2.3.4 Defining objects and users

For each new object a feature checklist (cf 2.3.1 above) has to be constructed. In order to facilitate this, a special graphical editor has been constructed (ET, cf section 2.4 below). Note that the feature checklist does not depend on specific users or classes of users. This means that the data collection activity described in Section 2.3.2 above can take place before the users come into play, although it cannot be excluded that new user types may require a revision of the feature checklist.

Evaluations will be carried out for specific users or groups of users. Users are defined in terms of their requirements. These requirements are expressed in terms of constraints on attribute-value pairs or relative weights assigned to them. In order to facilitate this work, a special graphical editor has been constructed (which is the same program as the feature checklist editor ET, but running in a different mode). It will take a feature checklist as an input, and it allows the operator to add the relevant constraints and weightings. The result is called a `user profile'.

2.3.5 Evaluating object instances

The collected test data and the user profile are fed into a program which carries out the actual evaluation, i.e., it will determine whether a specific instance satisfies the user's requirements, and (if necessary) it will rank the results for the instances tested. A report generator will present the results in a format usable for the intended end user of the evaluation.
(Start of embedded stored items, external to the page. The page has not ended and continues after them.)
(* ===== verification/Nonstrict.v ===== *)
(** * Non-strict expression lifting (src/nreduce/compiler/lifting.c)

    An argument whose evaluation is suspended costs one frame per call in it.
    [nonstrict_lift] moves every such argument with calls among its own
    arguments into a supercombinator, so that a single frame stands for all of
    it. The new supercombinator is analysed for strictness at once and never
    sparks its arguments. *)

From S2P Require Import Prelude CString Builtins Util Source Resolve Lifting LiftingFacts LiftingCreate Semantics Reorder ReorderMeaning Double Bytecode StackDiscipline Applift AppliftFacts Strictness StrictnessFacts.

Definition is_application (c : snode) : bool :=
  match c with SNODE_APPLICATION _ _ _ _ => true | _ => false end.

(** [nappargs]: how many of the arguments are calls themselves. *)
Definition nappargs (c : snode) : nat := length (List.filter is_application (spine_args c)).

Definition is_cons_call (c : snode) : bool :=
  match spine_head c with SNODE_BUILTIN _ bif => Nat.eqb bif B_CONS || Nat.eqb bif B_LCONS | _ => false end.
Lemma inline_r_quiet cur s : forall ctx src changed, quiet src (
  '(src, c, s) ← inline_r cur ctx src changed s; Done (src, (c, s))).
Proof.
  assert (forall src (r : outcome (source * bool * snode)), quiet src ('(src, c, s) ← r; Done (src, (c, s))) <->
    match r with Done (src', _, _) => src_heap src' = src_heap src | Crash => True | Timeout => False end) as E.
  { intros src [[[src' c] t]| |]; done. }
  setoid_rewrite E. snode_induction s; intros ctx src changed; cbn [inline_r]; try done.
  - pose proof (inlinable_returns src (spine_head (SNODE_APPLICATION sl st l r)) (count_args (SNODE_APPLICATION sl st l r))) as Hi.
    destruct (inlinable _ _ _) as [[p|]| |]; [| |done..]; cbn [mbind outcome_bind].
    + pose proof (inline_call_quiet cur src sl p (spine_args (SNODE_APPLICATION sl st l r))) as Hq.
      destruct (inline_call _ _ _ _ _) as [[src' t]| |]; done.
    + specialize (IHl (fun h => ctx (SNODE_APPLICATION sl st h r)) src changed).
      destruct (inline_r _ _ src changed l) as [[[src1 c1] l1]| |]; [|done..]. cbn [mbind outcome_bind].
      specialize (IHr (fun h => ctx (SNODE_APPLICATION sl st l1 h)) src1 c1).
      destruct (inline_r _ _ src1 c1 r) as [[[src2 c2] r2]| |]; [|done..]. cbn. congruence.
  - set (values := fix values (done todo : list letrec) (src : source) (changed : bool) : outcome (source * bool * list letrec) :=
      match todo with
      | [] => Done (src, changed, done)
      | rec :: todo =>
          '(src, changed, v) ← inline_r cur (fun h => ctx (SNODE_LETREC sl (done ++ set_value h rec :: todo) b)) src changed (lr_value rec);
          values (done ++ [set_value v rec]) todo src changed
      end).
    assert (forall todo done src changed, Forall (fun rec => forall ctx src changed, match inline_r cur ctx src changed (lr_value rec) with
        Done (src', _, _) => src_heap src' = src_heap src | Crash => True | Timeout => False end) todo ->
      match values done todo src changed with Done (src', _, _) => src_heap src' = src_heap src | Crash => True | Timeout => False end) as Hv.
    { induction todo as [|rec todo IH]; intros dn s0 c0 Hall; [done|]. apply Forall_cons in Hall as [Hrec Hall]. cbn [values].
      specialize (Hrec (fun h => ctx (SNODE_LETREC sl (dn ++ set_value h rec :: todo) b)) s0 c0).
      destruct (inline_r _ _ s0 c0 (lr_value rec)) as [[[s1 c1] v]| |]; [|done..]. cbn [mbind outcome_bind].
      specialize (IH (dn ++ [set_value v rec]) s1 c1 Hall). destruct (values _ todo s1 c1) as [[[s2 c2] bs2]| |]; [congruence | done..]. }
    specialize (Hv bs [] src changed IHbs). destruct (values [] bs src changed) as [[[s1 c1] bs1]| |]; [|done..]. cbn [mbind outcome_bind].
    specialize (IHb (fun h => ctx (SNODE_LETREC sl bs1 h)) s1 c1). destruct (inline_r _ _ s1 c1 b) as [[[s2 c2] b2]| |]; [|done..]. cbn. congruence.
  - pose proof (inlinable_returns src (SNODE_SCREF sl sc) 0) as Hi. destruct (inlinable _ _ _) as [[p|]| |]; [| done..]; cbn [mbind outcome_bind].
    unfold body_now. assert (forall body, match ('(src, s) ← copy_scomb_body src [] body []; Done (src, changed, s)) with
        Done (src', _, _) => src_heap src' = src_heap src | Crash => True | Timeout => False end) as Hb.
    { intros body. pose proof (copy_scomb_body_heap src [] body []) as Hc. by destruct (copy_scomb_body src [] body []) as [[src' t]| |]. }
    destruct (Nat.eqb p cur); cbn [mbind outcome_bind]; [apply Hb|]. unfold getsc.
    destruct (src_heap src !! p) as [psc|]; [|done]. cbn. destruct (sc_body psc); [|done]. cbn. apply Hb.
Qed.

(** The supercombinator at [p] calls itself and does nothing else. *)
Definition calls_itself (src : source) (p : nat) : Prop := exists sc body sl, src_heap src !! p = Some sc /\ sc_body sc = Some body /\
  0 < count_args body /\ count_args body = sc_nargs sc /\ spine_head body = SNODE_SCREF sl p /\ forallb is_simple (spine_args body) = true.

Lemma inline_round_self p src changed ps : p ∈ ps -> NoDup ps -> calls_itself src p ->
  (exists sc, src_heap src !! p = Some sc /\ sc_caninline sc = true) -> inline_round src changed ps = Crash.
Proof.
  revert src changed. induction ps as [|q ps IH]; intros src changed Hp Hnd Hc Hi; [by apply not_elem_of_nil in Hp|]. apply NoDup_cons in Hnd as [Hq Hnd].
  cbn [inline_round]. unfold getsc at 1. destruct (decide (q = p)) as [->|Hne].
  - destruct Hc as (sc & body & sl & Hs & Hb & Hn & Hargs & Hh & _), Hi as (sc' & Hs' & Hcan). rewrite Hs in Hs'. injection Hs' as <-.
    rewrite Hs. cbn [deref mbind outcome_bind]. rewrite Hb. cbn [deref mbind outcome_bind].
    destruct body as [sl1 st l r| | | | | | | |]; try (cbn in Hn; lia). cbn [inline_r]. unfold inlinable, getsc. rewrite Hh, Hs.
    cbn [deref mbind outcome_bind]. rewrite Hargs, Nat.eqb_refl, Hcan. cbn [andb mbind outcome_bind].
    assert (inline_call p src sl1 p (spine_args (SNODE_APPLICATION sl1 st l r)) = Crash) as ->; [|done].
    unfold inline_call, getsc. rewrite Hs. cbn [deref mbind outcome_bind].
    assert (forall params, ('(src0, bs) ← bind_arguments src (spine_args (SNODE_APPLICATION sl1 st l r)) (rev params);
      cassert (negb (Nat.eqb p p));; body ← deref (sc_body sc);
      '(src0, body) ← copy_scomb_body src0 (sc_argnames sc) body (rev (map lr_name bs));
      Done (src0, SNODE_LETREC sl1 bs (replace_symbols (zip (sc_argnames sc) (rev (map lr_name bs))) body))) = Crash) as H.
    { intros params. pose proof (bind_arguments_heap (spine_args (SNODE_APPLICATION sl1 st l r)) src (rev params)) as H.
      destruct (bind_arguments _ _ _) as [[src1 bs]| |]; [|done..]. cbn [mbind outcome_bind]. by rewrite Nat.eqb_refl. }
    unfold params_of. destruct (sc_strictin sc) as [st'|]; [|apply H]. destruct (_ <=? _); [apply H | done].
  - apply elem_of_cons in Hp as [Hp|Hp]; [congruence|]. destruct (src_heap src !! q) as [sc|]; [|done]. cbn [deref mbind outcome_bind].
    destruct (sc_body sc) as [body|]; [|done]. cbn [deref mbind outcome_bind]. pose proof (inline_r_quiet q body (fun s => s) src changed) as Hr.
    destruct (inline_r q _ src changed body) as [[[src1 c1] body1]| |]; [|done..]. cbn in Hr. cbn [mbind outcome_bind].
    apply IH; [done | done | |].
    + destruct Hc as (psc & pb & sl & Hs & Hc). exists psc, pb, sl. split; [|done]. cbn. by rewrite list_lookup_alter_ne, Hr.
    + destruct Hi as (psc & Hs & Hc1). exists psc. split; [|done]. cbn. by rewrite list_lookup_alter_ne, Hr.
Qed.

Lemma caninline_body_returns src body : caninline_body src body <> Timeout.
Proof.
  unfold caninline_body, getsc. destruct (spine_head body) as [| |sl bif| | |sl p| | |]; try done.
  - by destruct (builtin_info !! bif).
  - by destruct (src_heap src !! p).
Qed.

Lemma caninline_self src p sc body sl : src_heap src !! p = Some sc -> count_args body = sc_nargs sc -> spine_head body = SNODE_SCREF sl p ->
  forallb is_simple (spine_args body) = true -> caninline_body src body = Done true.
Proof.
  intros Hs Hn Hh Ha. unfold caninline_body, getsc. rewrite Hh, Hs. cbn [deref mbind outcome_bind]. by rewrite Ha, Hn, Nat.eqb_refl.
Qed.
(* ===== verification/Schemes.v ===== *)
(** * The compilation schemes on whole bodies

    Letrecs, the mutual recursion of [C] and [E], and the scheme [R] for the
    body of a supercombinator. *)

From S2P Require Import Prelude CString Builtins Util Source Resolve Double Bytecode Peephole StackDiscipline.

#[local] Set Warnings "-clear-no-such-hyp".

(** ** Variable maps *)

Lemma presolve_app pm1 pm2 x :
  presolve (pm1 ++ pm2) x = match presolve pm1 x with Done i => Done i | _ => presolve pm2 x end.
Proof. induction pm1 as [|[y i] pm1 IH]; cbn; [done|]. by destruct (String.eqb y x). Qed.

Lemma presolve_notin pm x : x ∉ map fst pm -> presolve pm x = Crash.
Proof.
  induction pm as [|[y i] pm IH]; cbn; [done|]. intros [Hne Hn]%not_elem_of_cons.
  destruct (String.eqb_spec y x); [congruence | auto].
Qed.

Lemma presolve_in pm x i : presolve pm x = Done i -> x ∈ map fst pm.
Proof.
  intros H. destruct (decide (x ∈ map fst pm)) as [|Hn]; [done|]. by rewrite presolve_notin in H.
Qed.

Lemma bind_letrec_names bs n pm : map fst (bind_letrec bs n pm) = map fst pm ++ map lr_name bs.
Proof.
  unfold bind_letrec. rewrite map_app. f_equal. revert n. induction bs as [|rec bs IH]; intros n; [done|].
  cbn. f_equal. rewrite <- (IH (n + 1)%Z). f_equal. apply imap_ext. intros i r _. cbn. f_equal. lia.
Qed.

Lemma presolve_imap (bs : list letrec) : forall n i rec, NoDup (map lr_name bs) -> bs !! i = Some rec ->
  presolve (imap (fun i rec => (lr_name rec, n + Z.of_nat i + 1)%Z) bs) (lr_name rec) = Done (n + Z.of_nat i + 1)%Z.
Proof.
  induction bs as [|r bs IH]; intros n i rec Hnd Hi; [done|]. apply NoDup_cons in Hnd as [Hn Hnd].
  cbn [imap presolve]. destruct i as [|i]; cbn in Hi.
  - simplify_eq. rewrite String.eqb_refl. f_equal.
  - destruct (String.eqb_spec (lr_name r) (lr_name rec)) as [E|E].
    { exfalso. apply Hn. rewrite E. apply elem_of_map. exists rec. split; [done|]. by eapply list_elem_of_lookup_2. }
    replace (n + Z.of_nat (S i) + 1)%Z with ((n + 1) + Z.of_nat i + 1)%Z by lia.
    rewrite <- (IH (n + 1)%Z i rec Hnd Hi). f_equal. apply imap_ext. intros j r' _. cbn. f_equal. lia.
Qed.

Lemma presolve_bound (bs : list letrec) n pm i rec :
  NoDup (map lr_name bs) -> (forall x, x ∈ map lr_name bs -> x ∉ map fst pm) -> bs !! i = Some rec ->
  presolve (bind_letrec bs n pm) (lr_name rec) = Done (n + Z.of_nat i + 1)%Z.
Proof.
  intros Hnd Hfr Hi. unfold bind_letrec. rewrite presolve_app, presolve_notin; [by apply presolve_imap|].
  apply Hfr, elem_of_map. exists rec. split; [done|]. by eapply list_elem_of_lookup_2.
Qed.

Lemma presolve_outer bs n pm x i : presolve pm x = Done i -> presolve (bind_letrec bs n pm) x = Done i.
Proof. intros H. unfold bind_letrec. by rewrite presolve_app, H. Qed.

(** ** Usage *)

Lemma getusage_mono c : forall used x, x ∈ used -> x ∈ getusage c used.
Proof.
  snode_induction c; intros used x Hx; cbn [getusage]; auto.
  - unfold list_push. destruct (list_contains_string used n); [done | by right].
  - apply IHb. revert used Hx. induction IHbs as [|rec bs Hr _ IH]; intros used Hx; cbn; [done|].
    apply IH, Hr, Hx.
Qed.

Lemma getusage_list_mono (bs : list letrec) x : forall used, x ∈ used ->
  x ∈ fold_left (fun used rec => getusage (lr_value rec) used) bs used.
Proof. induction bs as [|r bs IH]; intros u Hu; cbn; [done|]. by apply IH, getusage_mono. Qed.

Lemma getusage_free src c : forall used x, shape src c -> free_in x c -> x ∈ getusage c used.
Proof.
  snode_induction c; intros used x Hs Hx; cbn [getusage]; try done.
  - destruct Hs as (_ & _ & Hl & Hr). destruct Hx; [by apply getusage_mono, IHl | by apply IHr].
  - cbn in Hx. subst. destruct (list_contains_string used n) eqn:E; [by apply list_contains_string_true | by left].
  - destruct Hs as (Hv & Hb). rewrite Forall_id_map in Hv.
    apply free_in_letrec in Hx as [_ [(v & (rec & -> & Hr)%elem_of_map & Hf)|Hf]]; [|by apply IHb].
    apply getusage_mono. clear IHb Hb. revert used.
    induction IHbs as [|rec' bs Hr' _ IH]; intros used; [by apply not_elem_of_nil in Hr|].
    cbn. apply elem_of_cons in Hr as [->|Hr].
    + apply getusage_list_mono, Hr'; [|done]. apply Hv. by left.
    + apply IH; [intros r Hr2; apply Hv; by right | done].
Qed.

(** An expression that does not use some bindings has none of their names
    free. *)
Lemma letrecs_used_none src c first x :
  shape src c -> letrecs_used c first = 0 -> free_in x c -> x ∉ map lr_name first.
Proof.
  intros Hs H Hf (rec & -> & Hr)%elem_of_map. unfold letrecs_used in H. apply length_zero_iff_nil in H.
  assert (rec ∈ List.filter (fun rec => list_contains_string (getusage c []) (lr_name rec)) first) as Hin.
  { apply list_elem_of_In, filter_In. split; [by apply list_elem_of_In|].
    apply list_contains_string_true. by eapply getusage_free. }
  rewrite H in Hin. by apply not_elem_of_nil in Hin.
Qed.

(** ** Letrecs *)

(** [UPDATE] of a slot [p] above [base] with the value on top of [s]. *)
Lemma UPDATE_ok comp base k s s1 p sl :
  le_st base s -> length s = length base + k -> holds comp s 1 s1 -> length base <= p < length s ->
  exists comp' s', UPDATE sl (Z.of_nat (length s) - Z.of_nat p) comp = Done comp' /\ after comp comp' s' /\
    holds comp' base k s'.
Proof.
  intros Hle Hl [Hsi Hok Hle1 Hl1] Hp. unfold UPDATE, top_pos, the_si. rewrite Hsi. cbn [deref mbind outcome_bind].
  unfold si_count; cbn [si_status].
  replace (Z.of_nat (length s1) - 1 - (Z.of_nat (length s) - Z.of_nat p))%Z with (Z.of_nat p) by lia.
  destruct (lookup_lt_is_Some_2 s1 (length s)) as [t Ht]; [lia|]. pose proof (st_ok_lookup _ _ _ Hok Ht) as Htr.
  destruct (add_instruction_ok comp sl OP_UPDATE (Z.of_nat p) 0 s1 (take (length s) (<[p := t]> s1)) Hsi) as (c1 & -> & Haf); [|done|done|].
  { cbn [si_step]. rewrite (proj2 (Z.leb_le _ _)) by lia. cbn [cassert mbind outcome_bind]. unfold si_count; cbn [si_status].
    rewrite (statusat_ok _ _ _ t) by (lia || (by replace (Z.to_nat (Z.of_nat (length s1) - 1)) with (length s) by lia)).
    cbn [mbind outcome_bind]. rewrite setstatusat_ok by lia. cbn [mbind outcome_bind]. rewrite Nat2Z.id.
    apply (popstatus_base _ s 1). rewrite length_insert. lia. }
  exists c1, (take (length s) (<[p := t]> s1)). split_and!; [done | done |]. split.
  - apply Haf.
  - by apply Forall_take, Forall_insert.
  - apply le_st_take; [|lia]. apply le_st_insert_above; [by eapply le_st_trans | lia].
  - rewrite length_take, length_insert. lia.
Qed.

(** A value that does not use the bindings from its own on only needs the slots
    below its own. *)
Section bound.
Context (src : source) (pm0 : pmap) (n : nat) (bs : list letrec) (strictcontext : bool).
Abbreviation pm := (bind_letrec bs (Z.of_nat n) pm0).
Hypothesis Hgood : forall rec, rec ∈ bs -> good src pm (n + length bs) (lr_value rec).
Hypothesis Hnd : NoDup (map lr_name bs).
Hypothesis Hfresh : forall x, x ∈ map lr_name bs -> x ∉ map fst pm0.
Hypothesis Hout : forall rec x, rec ∈ bs -> free_in x (lr_value rec) -> x ∉ map lr_name bs ->
  exists idx, presolve pm0 x = Done idx /\ (1 <= idx <= Z.of_nat n)%Z.

Lemma presolve_at pre rec suf : bs = pre ++ rec :: suf -> presolve pm (lr_name rec) = Done (Z.of_nat (n + length pre + 1)).
Proof using Hnd Hfresh.
  intros E'. rewrite (presolve_bound bs _ _ (length pre) rec Hnd Hfresh).
  - f_equal. lia.
  - rewrite E'. by apply list_lookup_middle.
Qed.
(* ===== verification/SchemeR.v ===== *)
(** * The scheme for bodies

    [R] on the bodies the compiler accepts: it returns, its assertions hold,
    and the code it appends is closed: jumps stay inside and control never
    runs off the end. *)

From S2P Require Import Prelude CString Builtins Util Source Resolve Double Bytecode Peephole StackDiscipline Schemes.

#[local] Set Warnings "-clear-no-such-hyp".

(** ** Closed code *)

Definition is_final (op : opcode) : bool :=
  match op with OP_RETURN | OP_JFUN | OP_DO => true | _ => false end.

(** The optimiser removes POPs and folds a SQUEEZE into the RETURN after it,
    asserting that it removes something. So a SQUEEZE that removes nothing must
    not come to stand in front of a RETURN, however many POPs and SQUEEZEs are
    between them. *)
Definition soft (op : opcode) : bool := match op with OP_POP | OP_SQUEEZE => true | _ => false end.
Fixpoint first_solid (l : list instruction) : option opcode :=
  match l with
  | [] => None
  | i :: l => if soft (i_opcode i) then first_solid l else Some (i_opcode i)
  end.
Definition zero_squeeze (i : instruction) : Prop := i_opcode i = OP_SQUEEZE /\ (i_arg1 i <= 0)%Z.
Fixpoint guarded (l : list instruction) : Prop :=
  match l with
  | [] => True
  | i :: l => (zero_squeeze i -> first_solid l <> Some OP_RETURN) /\ guarded l
  end.
Lemma drop_pop_ok dest i : i_opcode i = OP_POP -> rule_ok dest [i] [dest] [] false.
Proof.
  intros Hi. split; cbn; try done || lia.
  - intros m Hm%list_elem_of_singleton. lia.
  - unfold targets; cbn. in_nil.
  - intros rest rest' Hr. unfold no_new_return in *. cbn. by rewrite Hi.
  - intros H. apply (final_code_last []) in H. by rewrite Hi in H.
Qed.

(** Two instructions replaced by one, the second or a variant of it. *)
Lemma pair_ok dest a b i :
  (forall t, t ∈ targets [i] -> t ∈ targets [a; b]) -> soft (i_opcode i) = false ->
  (i_opcode i = OP_RETURN -> first_solid [a; b] = Some OP_RETURN) ->
  (is_final (i_opcode b) = true -> is_final (i_opcode i) = true) ->
  rule_ok dest [a; b] [dest; dest] [i] true.
Proof.
  intros Ht Hs Hr Hf. split; try (cbn; done || lia).
  - intros m Hm. cbn [length]. rewrite !elem_of_cons in Hm. destruct Hm as [->|[->|Hm]]; [lia | lia | by apply not_elem_of_nil in Hm].
  - intros rest rest' _ _ Hg. split; [|done]. intros [E _]. by rewrite E in Hs.
  - intros rest rest' _ H. rewrite first_solid_app, Hr; [done|]. cbn in H. rewrite Hs in H. by injection H.
  - intros H. apply (final_code_last [a]) in H. split; [exists [], i; auto|].
    intros m Hm. cbn [length]. rewrite !elem_of_cons in Hm. destruct Hm as [->|[->|Hm]]; [lia | lia | by apply not_elem_of_nil in Hm].
Qed.

Lemma targets_pair a b t : t ∈ targets [b] -> t ∈ targets [a; b].
Proof. change [a; b] with ([a] ++ [b]). rewrite targets_app, elem_of_app. by right. Qed.

Lemma jcmp_ok dest a b : bif_jfalse a b = true -> rule_ok dest [a; b] [dest; dest] [jcmp a b] true.
Proof.
  intros [[_ Hb%is_op_true]%andb_true_iff _]%andb_true_iff. apply pair_ok; [|done|done|by rewrite Hb].
  intros t Ht. apply targets_pair. unfold targets in *; cbn in *. by rewrite Hb.
Qed.

Lemma squeeze_return_ok dest a b : squeeze_return a b = true ->
  rule_ok dest [a; b] [dest; dest] [set_expcount (i_expcount a) b] true.
Proof.
  intros [Ha%is_op_true Hb%is_op_true]%andb_true_iff.
  apply pair_ok; cbn; [|by rewrite Hb|by rewrite Ha, Hb|by rewrite Hb].
  intros t. unfold targets; cbn. rewrite Hb. cbn. in_nil.
Qed.

Lemma spark_eval_ok dest a b : spark_eval a b = true -> rule_ok dest [a; b] [dest; dest] [b] true.
Proof.
  intros [[_ Hb%is_op_true]%andb_true_iff _]%andb_true_iff. apply pair_ok; [apply targets_pair | by rewrite Hb | congruence | done].
Qed.

(** *** Chains of comparisons *)

(** What the inner loops consume and emit: [cs] ends in a JEQ or is empty. *)
Record loop_ok (dest : Z) (code : list instruction) (ms : list Z) (out rest : list instruction) : Prop := {
  lo_split : exists cs, code = cs ++ rest /\ length ms = length cs /\ length out <= length cs /\
    (cs = [] \/ exists l j, cs = l ++ [j] /\ i_opcode j = OP_JEQ) /\
    (forall t, t ∈ targets out -> t ∈ targets cs) /\ Forall not_squeeze out;
  lo_range : forall m, m ∈ ms -> (dest <= m < dest + Z.of_nat (length out))%Z
}.

Lemma loop_nil dest code : loop_ok dest code [] [] code.
Proof.
  split; [|in_nil]. exists []. split_and!; try done. by left.
Qed.

(** One more round consumes [p] in front of a JEQ [j] and keeps the JEQ. *)
Lemma loop_step dest p j code ms out rest :
  i_opcode j = OP_JEQ -> loop_ok (dest + 1) code ms out rest ->
  loop_ok dest (p ++ j :: code) (replicate (S (length p)) dest ++ ms) (j :: out) rest.
Proof.
  intros Hj [(cs & -> & H1 & H2 & H3 & H4 & H5) Hr]. split.
  - exists (p ++ j :: cs). split_and!.
    + by rewrite <- app_assoc.
    + rewrite !length_app, length_replicate. cbn. lia.
    + rewrite length_app. cbn. lia.
    + right. destruct H3 as [->|(l & k & -> & Hk)]; [by exists p, j|].
      exists (p ++ j :: l), k. split; [by rewrite <- app_assoc | done].
    + intros t. change (j :: out) with ([j] ++ out). change (j :: cs) with ([j] ++ cs).
      rewrite !targets_app, !elem_of_app. naive_solver.
    + constructor; [|done]. unfold not_squeeze. by rewrite Hj.
  - intros m [Hm|Hm]%elem_of_app; cbn [length].
    + apply elem_of_replicate in Hm as [-> _]. lia.
    + apply Hr in Hm. lia.
Qed.

Lemma jeq_loop1_ok fuel arg0 : forall dest code ms out rest,
  jeq_loop1 fuel arg0 dest code = (ms, out, rest) -> loop_ok dest code ms out rest.
Proof.
  induction fuel as [|fuel IH]; intros dest code ms out rest H; cbn [jeq_loop1] in H.
  { injection H as <- <- <-. apply loop_nil. }
  destruct code as [|a [|b [|c code]]]; try (injection H as <- <- <-; apply loop_nil).
  destruct (is_op OP_POP a && _ && _ && _) eqn:Ec; [|injection H as <- <- <-; apply loop_nil]. ops.
  destruct (jeq_loop1 fuel arg0 (dest + 1) code) as [[ms1 out1] rest1] eqn:E. injection H as <- <- <-.
  apply (loop_step dest [a; b] c); [done | by apply IH].
Qed.
(* ===== verification/ProgramFacts.v ===== *)
(** * Compiling a program

    The functions around the schemes put the pieces together: every function of
    the program and every built-in gets a piece of code that starts with its
    entry, the function table says where it is, and the stack sizes computed at
    the end cover what each function uses. *)

From S2P Require Import Prelude CString Builtins Util Source Resolve Double Bytecode Peephole StackDiscipline Schemes SchemeR PeepholeFacts Compile CompileFacts Emits.

#[local] Set Warnings "-clear-no-such-hyp".

(** ** Entries *)

Definition entry_of (i : instruction) : option Z := if decide (i_opcode i = OP_GLOBSTART) then Some (i_arg0 i) else None.

(** The functions whose entries are in a piece of code, in order. *)
Definition entries (l : list instruction) : list Z := omap entry_of l.

Lemma entries_app l1 l2 : entries (l1 ++ l2) = entries l1 ++ entries l2.
Proof. apply omap_app. Qed.

Lemma entries_inner l : Forall inner l -> entries l = [].
Proof.
  induction 1 as [|i l Hi _ IH]; [done|]. unfold entries. cbn. unfold entry_of. rewrite decide_False by done. apply IH.
Qed.

Lemma entries_grown comp comp' : grown comp comp' -> entries (instructions comp') = entries (instructions comp).
Proof. intros (l & -> & H). by rewrite entries_app, (entries_inner l H), app_nil_r. Qed.

(** The code of the function [fno] at [start], with its row of the table. *)
Record function_code (fno nargs start : nat) (code : list instruction) (fi : funinfo) : Prop := {
  fc_start : exists g rest, code = g :: rest /\ i_opcode g = OP_GLOBSTART /\ i_arg0 g = Z.of_nat fno /\
    i_arg1 g = Z.of_nat nargs /\ Forall inner rest;
  fc_address : fi_address fi = Z.of_nat start;
  fc_order : (fi_address fi <= fi_addressne fi <= fi_addressed fi)%Z /\ (fi_addressed fi < Z.of_nat (start + length code))%Z;
  fc_arity : fi_arity fi = Z.of_nat nargs
}.

(** The error address holds the instruction that reports an error. *)
Definition error_ready (p : program) : Prop :=
  exists i, instructions (p_comp p) !! Z.to_nat (p_erroraddr p) = Some i /\ i_opcode i = OP_ERROR.

(** The program has code for the function. *)
Definition laid_out (p : program) (fno nargs : nat) : Prop :=
  exists pre code post fi, instructions (p_comp p) = pre ++ code ++ post /\ p_finfo p !! fno = Some fi /\
    function_code fno nargs (length pre) code fi.

(** [p'] is [p] with the code of one more function. *)
Definition adds_function (p : program) (fno nargs : nat) (p' : program) : Prop :=
  exists code fi, instructions (p_comp p') = instructions (p_comp p) ++ code /\ p_finfo p' = <[fno := fi]> (p_finfo p) /\
    p_erroraddr p' = p_erroraddr p /\ function_code fno nargs (length (instructions (p_comp p))) code fi.

Lemma function_entries fno nargs start code fi : function_code fno nargs start code fi -> entries code = [Z.of_nat fno].
Proof.
  intros H. destruct (fc_start _ _ _ _ _ H) as (g & rest & -> & Hg & Ha & _ & Hr). unfold entries. cbn.
  unfold entry_of at 1. rewrite decide_True by done. rewrite Ha. f_equal. by apply entries_inner.
Qed.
2.4 Specific software programs

2.4.1 PTB

The main program used for the maintenance of the test bed and the collection of test results is called PTB. It is a running research prototype, rather than an efficient end user product. The prototype is written in WinBatch, a programming language closely connected with MS Windows, which was selected because:

* it offers a number of standard facilities for file and data manipulation, not unlike the MS DOS batch language, but tailored to Windows;

* it offers facilities to call other programs (such as ET, or the CLIPS program);

* and most importantly, it offers facilities to interact with Windows based programs, in exactly the same way as the human user.

2.4.2 ET

ET (Evaluators' Tool) is a program primarily designed for the creation and maintenance of feature checklists and user profiles in the sense of the TEMAA framework. It assumes that a feature checklist is a tree of typed attributes (but with values not specified), and that a user profile is a feature checklist with additional information describing a class of users. This extra information concerns the reportability of an attribute, the weight of a sub-attribute relative to other sub-attributes, and the utility functions for values of attributes that are measured directly. ET provides a graphical tree editor for the creation and maintenance of checklists and user profiles. ET is not specific to spelling checkers or even NLP evaluation, but can be used to record any user profile that can be expressed in terms of desired properties of objects of evaluation.

2.4.3 ER

Integrating and reporting the results of a particular evaluation is the function of an Evaluation Reporter written in the CLIPS Object Oriented Language, which contains representations of the main classes in the project's formalisation of user profiles, requirements, methods and the resulting system values. Data is drawn from the ET and PTB programs and presented as hypertext reports or in textual form.

2.5 Concluding remarks

* Its inherent flexibility makes it easily adaptable to new types of objects and requirements of new types of users;

* The fact that it is a library of independent modules ensures optimal reusability across objects and user profiles;

* It provides an environment in which automated and hand measuring methods can coexist in a natural way.